# Southern pacific daylight 4449



## Viperjim1 (Mar 19, 2015)

I went to steamfest in owasso mi in 09 to ride the daylight to Chicago and model SP daylight and want to know about the car after the tender? What it is , is this an auxiliary water tender or oil tender? And what type of car can I use to model this for my layout? And if need to know I model n scale.


----------



## Brakeman Jake (Mar 8, 2009)

If my memory serves me well,I've seen a video of 4449 a few years back where it was pulling what looks a lot like a "Veranda" turbine locomotive fuel tender converted to water.U.P."s 844 is pulling such a tender too.

Con Cor sold Veranda turbines years ago in N scale.They're not extremely rare as I've seen quite a few on Ebay so far but you'd have to buy the whole loco to have the tender.Some work is required to convert to DCC but they make an interesring add-on to a layout.I have one and like it,not a great puller though but decent runner.


----------



## Viperjim1 (Mar 19, 2015)

Thanks for your reply ,but the veranda turbine tender is to short and bowed or round , to say than the tender for secondary tender for the 4449 , as I have the original con cor tenders and also the new tenders that kato came out with for there 844 excursion set. This tender has flat sides and 6 wheel trucks and looks to be a little shorted than it primary tender. I had pictures up close but cannot seem to find them or the disk.


----------



## higgsbosonman (Nov 17, 2014)

On the 4449's website, they specify that it is an auxillary water tender (Canteen), and originally was a tender for a southern pacific AC-10 Cab Forward engine. It says it was modified, though, and looking at pictures of AC-10 tenders indicates they really changed it to match 4449's tender.

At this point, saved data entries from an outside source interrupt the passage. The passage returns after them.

(* ===== verification/Meta.v ===== *)
(** The data of Qt's meta-type and meta-object systems that the bridge
    reads: type descriptors, tagged values and reflected classes. *)
From S2P Require Export Json.

(** * Definitions *)

(** The Qt value types whose contents the bridge never inspects. *)
Class QtTypes := {
  qimage : Type;
  qpixmap : Type;
  qicon : Type;
  qcolor : Type;
  qdate : Type;
  qtime : Type;
  qdatetime : Type;
  qurl : Type;
  qfont : Type;
  qkeysequence : Type;
  quuid : Type;
  qregularexpression : Type;
  qgeocoordinate : Type;
  qhostaddress : Type;
  qnetworkrequest : Type;
  qopaque : Type;
}.

(** Identity of a QObject, never reused for another object of a run. *)
Abbreviation ptr := positive (only parsing).

(** A QMetaType: the types the bridge names, and every other type by its
    registered name. [MT_QObjectPtr] carries [PointerToQObject] and the class
    name, [MT_Enum] carries [IsEnumeration] and the storage size. *)
Inductive metatype : Set :=
  | MT_Invalid | MT_QVariant | MT_Nullptr | MT_Void
  | MT_Bool | MT_Double | MT_QString | MT_Int | MT_UInt | MT_LongLong | MT_ULongLong
  | MT_QByteArray | MT_QStringList
  | MT_QVariantMap | MT_QVariantHash | MT_QStringMap | MT_QStringHash
  | MT_QJsonValue | MT_QJsonObject | MT_QJsonArray
  | MT_QPoint | MT_QPointF | MT_QSize | MT_QSizeF | MT_QRect | MT_QRectF
  | MT_QMargins | MT_QMarginsF | MT_QLine | MT_QLineF
  | MT_QVector2D | MT_QVector3D | MT_QVector4D
  | MT_QUuid | MT_QRegularExpression | MT_QGeoCoordinate | MT_QHostAddress
  | MT_QNetworkRequest | MT_QImage | MT_QPixmap | MT_QIcon | MT_QColor
  | MT_QDate | MT_QTime | MT_QDateTime | MT_QUrl | MT_QFont | MT_QKeySequence
  | MT_QObjectPtr (class_name : string)
  | MT_Enum (name : string) (size : Z)
  | MT_Other (name : string).

#[export] Instance metatype_eq_dec : EqDecision metatype.
Proof. solve_decision. Defined.

Definition mt_valid (t : metatype) : bool := negb (bool_decide (t = MT_Invalid)).

Definition mt_is_qobject_pointer (t : metatype) : bool :=
  match t with MT_QObjectPtr _ => true | _ => false end.

Definition mt_is_enumeration (t : metatype) : bool :=
  match t with MT_Enum _ _ => true | _ => false end.

Definition mt_size_of (t : metatype) : Z :=
  match t with MT_Enum _ size => size | _ => 0 end.

(** [QString::fromLatin1(type.name())]; an invalid type has a null name, which
    reads as the empty string. *)
Definition mt_name (t : metatype) : string :=
  match t with
  | MT_Invalid => estr
  | MT_QVariant => "QVariant" | MT_Nullptr => "std::nullptr_t" | MT_Void => "void"
  | MT_Bool => "bool" | MT_Double => "double" | MT_QString => "QString" | MT_Int => "int"
  | MT_UInt => "uint" | MT_LongLong => "qlonglong" | MT_ULongLong => "qulonglong"
  | MT_QByteArray => "QByteArray" | MT_QStringList => "QStringList"
  | MT_QVariantMap => "QVariantMap" | MT_QVariantHash => "QVariantHash"
  | MT_QStringMap => "QMap<QString,QString>" | MT_QStringHash => "QHash<QString,QString>"
  | MT_QJsonValue => "QJsonValue" | MT_QJsonObject => "QJsonObject" | MT_QJsonArray => "QJsonArray"
  | MT_QPoint => "QPoint" | MT_QPointF => "QPointF" | MT_QSize => "QSize" | MT_QSizeF => "QSizeF"
  | MT_QRect => "QRect" | MT_QRectF => "QRectF" | MT_QMargins => "QMargins"
  | MT_QMarginsF => "QMarginsF" | MT_QLine => "QLine" | MT_QLineF => "QLineF"
  | MT_QVector2D => "QVector2D" | MT_QVector3D => "QVector3D" | MT_QVector4D => "QVector4D"
  | MT_QUuid => "QUuid" | MT_QRegularExpression => "QRegularExpression"
  | MT_QGeoCoordinate => "QGeoCoordinate" | MT_QHostAddress => "QHostAddress"
  | MT_QNetworkRequest => "QNetworkRequest" | MT_QImage => "QImage" | MT_QPixmap => "QPixmap"
  | MT_QIcon => "QIcon" | MT_QColor => "QColor" | MT_QDate => "QDate" | MT_QTime => "QTime"
  | MT_QDateTime => "QDateTime" | MT_QUrl => "QUrl" | MT_QFont => "QFont"
  | MT_QKeySequence => "QKeySequence"
  | MT_QObjectPtr c => c ++ "*"
  | MT_Enum n _ => n
  | MT_Other n => n
  end%string.

(** A QVariant: a value tagged with its type. *)
Inductive qvariant `{QtTypes} : Type :=
  | VInvalid
  | VNullptr
  | VBool (b : bool)
  | VDouble (d : double)
  | VString (s : string)
  | VInt (z : Z)
  | VUInt (z : Z)
  | VLongLong (z : Z)
  | VULongLong (z : Z)
  | VByteArray (bytes : string)
  | VStringList (l : list string)
  | VVariantMap (m : list (string * qvariant))
  | VVariantHash (m : list (string * qvariant))
  | VStringMap (m : list (string * string))
  | VStringHash (m : list (string * string))
  | VJsonValue (v : json)
  | VJsonObject (o : list (string * json))
  | VJsonArray (a : list json)
  | VPoint (x y : Z)
  | VPointF (x y : double)
  | VSize (width height : Z)
  | VSizeF (width height : double)
  | VRect (x y width height : Z)
  | VRectF (x y width height : double)
  | VMargins (left top right bottom : Z)
  | VMarginsF (left top right bottom : double)
  | VLine (x1 y1 x2 y2 : Z)
  | VLineF (x1 y1 x2 y2 : double)
  | VVector2D (x y : double)
  | VVector3D (x y z : double)
  | VVector4D (x y z w : double)
  | VUuid (u : quuid)
  | VRegularExpression (r : qregularexpression)
  | VGeoCoordinate (g : qgeocoordinate)
  | VHostAddress (h : qhostaddress)
  | VNetworkRequest (r : qnetworkrequest)
  | VImage (i : qimage)
  | VPixmap (p : qpixmap)
  | VIcon (i : qicon)
  | VColor (c : qcolor)
  | VDate (d : qdate)
  | VTime (t : qtime)
  | VDateTime (d : qdatetime)
  | VUrl (u : qurl)
  | VFont (f : qfont)
  | VKeySequence (k : qkeysequence)
  | VObject (class_name : string) (object : option ptr)
  | VEnum (name : string) (size : Z) (bits : Z)
  | VOther (name : string) (payload : qopaque).

(** [v.metaType()]. *)
Definition v_type `{QtTypes} (v : qvariant) : metatype :=
  match v with
  | VInvalid => MT_Invalid
  | VNullptr => MT_Nullptr
  | VBool _ => MT_Bool
  | VDouble _ => MT_Double
  | VString _ => MT_QString
  | VInt _ => MT_Int
  | VUInt _ => MT_UInt
  | VLongLong _ => MT_LongLong
  | VULongLong _ => MT_ULongLong
  | VByteArray _ => MT_QByteArray
  | VStringList _ => MT_QStringList
  | VVariantMap _ => MT_QVariantMap
  | VVariantHash _ => MT_QVariantHash
  | VStringMap _ => MT_QStringMap
  | VStringHash _ => MT_QStringHash
  | VJsonValue _ => MT_QJsonValue
  | VJsonObject _ => MT_QJsonObject
  | VJsonArray _ => MT_QJsonArray
  | VPoint _ _ => MT_QPoint
  | VPointF _ _ => MT_QPointF
  | VSize _ _ => MT_QSize
  | VSizeF _ _ => MT_QSizeF
  | VRect _ _ _ _ => MT_QRect
  | VRectF _ _ _ _ => MT_QRectF
  | VMargins _ _ _ _ => MT_QMargins
  | VMarginsF _ _ _ _ => MT_QMarginsF
  | VLine _ _ _ _ => MT_QLine
  | VLineF _ _ _ _ => MT_QLineF
  | VVector2D _ _ => MT_QVector2D
  | VVector3D _ _ _ => MT_QVector3D
  | VVector4D _ _ _ _ => MT_QVector4D
  | VUuid _ => MT_QUuid
  | VRegularExpression _ => MT_QRegularExpression
  | VGeoCoordinate _ => MT_QGeoCoordinate
  | VHostAddress _ => MT_QHostAddress
  | VNetworkRequest _ => MT_QNetworkRequest
  | VImage _ => MT_QImage
  | VPixmap _ => MT_QPixmap
  | VIcon _ => MT_QIcon
  | VColor _ => MT_QColor
  | VDate _ => MT_QDate
  | VTime _ => MT_QTime
  | VDateTime _ => MT_QDateTime
  | VUrl _ => MT_QUrl
  | VFont _ => MT_QFont
  | VKeySequence _ => MT_QKeySequence
  | VObject c _ => MT_QObjectPtr c
  | VEnum n size _ => MT_Enum n size
  | VOther n _ => MT_Other n
  end.

(** [v.isValid()]. *)
Definition v_valid `{QtTypes} (v : qvariant) : bool := mt_valid (v_type v).

(** Reflected classes. *)
Inductive method_type : Set := MSignal | MSlot | MConstructor | MMethod.
Inductive access : Set := APrivate | AProtected | APublic.

#[export] Instance method_type_eq_dec : EqDecision method_type.
Proof. solve_decision. Defined.
#[export] Instance access_eq_dec : EqDecision access.
Proof. solve_decision. Defined.

Record metamethod : Type := MetaMethod {
  mm_signature : string;
  mm_valid : bool;
  mm_type : method_type;
  mm_access : access;
  mm_type_name : option string;
  mm_parameter_names : list string;
  mm_parameter_type_names : list string;
  mm_parameter_types : list metatype;
  mm_return_type : metatype;
}.

Record metaproperty : Type := MetaProperty {
  mp_name : string;
  mp_type : metatype;
  mp_readable : bool;
  mp_writable : bool;
  mp_designable : bool;
  mp_stored : bool;
}.

Record metaenum : Type := MetaEnum {
  me_name : string;
  me_scope : string;
  me_is_flag : bool;
  me_keys : list (string * Z);
}.

Inductive metaobject : Type :=
  | MetaObject (class_name : string) (super : option metaobject)
      (properties : list metaproperty) (methods constructors : list metamethod)
      (enumerators : list metaenum).

Definition mo_class_name (m : metaobject) : string := let '(MetaObject c _ _ _ _ _) := m in c.
Definition mo_super (m : metaobject) : option metaobject := let '(MetaObject _ s _ _ _ _) := m in s.
Definition mo_properties (m : metaobject) : list metaproperty := let '(MetaObject _ _ p _ _ _) := m in p.
Definition mo_methods (m : metaobject) : list metamethod := let '(MetaObject _ _ _ l _ _) := m in l.
Definition mo_constructors (m : metaobject) : list metamethod := let '(MetaObject _ _ _ _ l _) := m in l.
Definition mo_enumerators (m : metaobject) : list metaenum := let '(MetaObject _ _ _ _ _ l) := m in l.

The page listing 4449's extra tender: http://www.4449.com/roster.html


----------



## Brakeman Jake (Mar 8, 2009)

What I saw is obviously not what you're looking for...sorry.Bachmann has an auxiliairy tender that comes in a set with their 4-8-4 NW 611 that you probably can get alone.Wether it's the model you're looking for,I can't tell.


----------



## Viperjim1 (Mar 19, 2015)

Bingo that's it! Thanks so much for your quick research, now I'll just have to locate a tender in n scale as I don't want to use mine from my AC 12's..
Thanks again!


----------



## Brakeman Jake (Mar 8, 2009)

Bachmann's PN 53-1096A4 Ebay 290403959641


----------